Return only that part of the material below which starts with the line containing "arr !! k = Some x → matches x = true →" and goes on through the line containing "JS.forEach_splice matches len (length", restated exactly.

____ DATASET CONTENT

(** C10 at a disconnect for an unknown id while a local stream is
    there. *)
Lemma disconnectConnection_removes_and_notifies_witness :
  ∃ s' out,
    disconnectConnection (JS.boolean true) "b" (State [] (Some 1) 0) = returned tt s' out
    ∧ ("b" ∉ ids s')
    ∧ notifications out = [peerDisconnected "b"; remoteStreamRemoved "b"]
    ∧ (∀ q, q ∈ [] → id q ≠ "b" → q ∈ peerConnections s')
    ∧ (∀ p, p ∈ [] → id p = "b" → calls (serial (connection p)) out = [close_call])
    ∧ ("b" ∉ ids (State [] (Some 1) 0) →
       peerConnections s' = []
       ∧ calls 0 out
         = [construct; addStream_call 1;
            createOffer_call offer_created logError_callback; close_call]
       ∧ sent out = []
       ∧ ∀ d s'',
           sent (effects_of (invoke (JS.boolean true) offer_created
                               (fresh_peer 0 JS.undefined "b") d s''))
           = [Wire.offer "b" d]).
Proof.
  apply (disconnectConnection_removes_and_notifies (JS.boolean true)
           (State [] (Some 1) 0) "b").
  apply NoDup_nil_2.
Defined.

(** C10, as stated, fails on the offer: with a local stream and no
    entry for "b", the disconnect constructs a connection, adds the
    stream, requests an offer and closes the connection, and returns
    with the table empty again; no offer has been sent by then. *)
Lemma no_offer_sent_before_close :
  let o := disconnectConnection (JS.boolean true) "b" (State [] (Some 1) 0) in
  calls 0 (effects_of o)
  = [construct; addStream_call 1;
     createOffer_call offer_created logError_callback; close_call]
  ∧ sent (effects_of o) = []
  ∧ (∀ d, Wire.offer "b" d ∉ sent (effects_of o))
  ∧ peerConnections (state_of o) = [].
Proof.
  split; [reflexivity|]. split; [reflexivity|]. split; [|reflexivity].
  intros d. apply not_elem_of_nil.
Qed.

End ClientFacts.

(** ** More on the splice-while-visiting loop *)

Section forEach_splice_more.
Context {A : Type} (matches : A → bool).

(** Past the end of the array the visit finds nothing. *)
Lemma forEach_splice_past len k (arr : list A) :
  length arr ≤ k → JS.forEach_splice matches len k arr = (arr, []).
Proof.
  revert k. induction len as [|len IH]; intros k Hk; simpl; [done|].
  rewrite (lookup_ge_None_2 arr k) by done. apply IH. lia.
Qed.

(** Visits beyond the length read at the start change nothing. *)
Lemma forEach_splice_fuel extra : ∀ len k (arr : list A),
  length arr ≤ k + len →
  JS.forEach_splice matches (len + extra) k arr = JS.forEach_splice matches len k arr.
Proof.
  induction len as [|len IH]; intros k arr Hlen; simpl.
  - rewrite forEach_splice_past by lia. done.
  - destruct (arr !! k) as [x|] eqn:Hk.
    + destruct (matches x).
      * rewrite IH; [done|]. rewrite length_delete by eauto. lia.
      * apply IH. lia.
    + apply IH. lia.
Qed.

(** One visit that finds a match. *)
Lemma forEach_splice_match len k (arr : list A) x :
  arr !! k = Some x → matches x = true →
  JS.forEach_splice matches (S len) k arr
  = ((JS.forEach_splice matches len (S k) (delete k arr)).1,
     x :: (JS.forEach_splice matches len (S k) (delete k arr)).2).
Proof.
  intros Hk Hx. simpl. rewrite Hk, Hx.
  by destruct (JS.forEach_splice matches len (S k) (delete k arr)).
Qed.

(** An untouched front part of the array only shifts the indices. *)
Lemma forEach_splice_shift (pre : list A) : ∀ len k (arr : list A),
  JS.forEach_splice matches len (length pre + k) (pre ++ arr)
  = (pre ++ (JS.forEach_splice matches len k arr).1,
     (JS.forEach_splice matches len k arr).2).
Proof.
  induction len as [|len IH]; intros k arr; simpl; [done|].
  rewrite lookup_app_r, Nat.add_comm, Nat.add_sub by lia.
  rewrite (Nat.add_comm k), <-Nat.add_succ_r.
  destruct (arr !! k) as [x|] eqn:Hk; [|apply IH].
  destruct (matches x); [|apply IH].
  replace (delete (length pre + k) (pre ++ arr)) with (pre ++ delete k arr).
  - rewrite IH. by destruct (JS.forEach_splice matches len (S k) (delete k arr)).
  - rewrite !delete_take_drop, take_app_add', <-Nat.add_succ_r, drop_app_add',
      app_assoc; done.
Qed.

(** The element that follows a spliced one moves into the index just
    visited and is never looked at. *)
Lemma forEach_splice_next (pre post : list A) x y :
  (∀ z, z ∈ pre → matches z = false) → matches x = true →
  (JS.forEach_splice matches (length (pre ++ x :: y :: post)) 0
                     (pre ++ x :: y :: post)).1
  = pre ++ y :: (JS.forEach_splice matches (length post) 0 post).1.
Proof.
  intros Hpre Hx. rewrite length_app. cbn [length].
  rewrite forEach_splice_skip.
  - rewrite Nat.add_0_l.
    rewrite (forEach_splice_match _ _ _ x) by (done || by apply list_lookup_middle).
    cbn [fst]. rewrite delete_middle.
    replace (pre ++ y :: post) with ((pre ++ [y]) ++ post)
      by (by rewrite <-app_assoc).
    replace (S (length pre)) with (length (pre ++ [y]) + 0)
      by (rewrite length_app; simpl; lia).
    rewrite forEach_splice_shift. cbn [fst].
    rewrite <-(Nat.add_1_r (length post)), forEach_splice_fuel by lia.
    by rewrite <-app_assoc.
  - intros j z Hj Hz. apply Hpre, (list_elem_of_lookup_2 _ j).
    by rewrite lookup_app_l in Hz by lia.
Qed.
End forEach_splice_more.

________

**REPLY:**
  arr !! k = Some x → matches x = true →
  JS.forEach_splice matches (S len) k arr
  = ((JS.forEach_splice matches len (S k) (delete k arr)).1,
     x :: (JS.forEach_splice matches len (S k) (delete k arr)).2).
Proof.
  intros Hk Hx. simpl. rewrite Hk, Hx.
  by destruct (JS.forEach_splice matches len (S k) (delete k arr)).
Qed.

(** An untouched front part of the array only shifts the indices. *)
Lemma forEach_splice_shift (pre : list A) : ∀ len k (arr : list A),
  JS.forEach_splice matches len (length pre + k) (pre ++ arr)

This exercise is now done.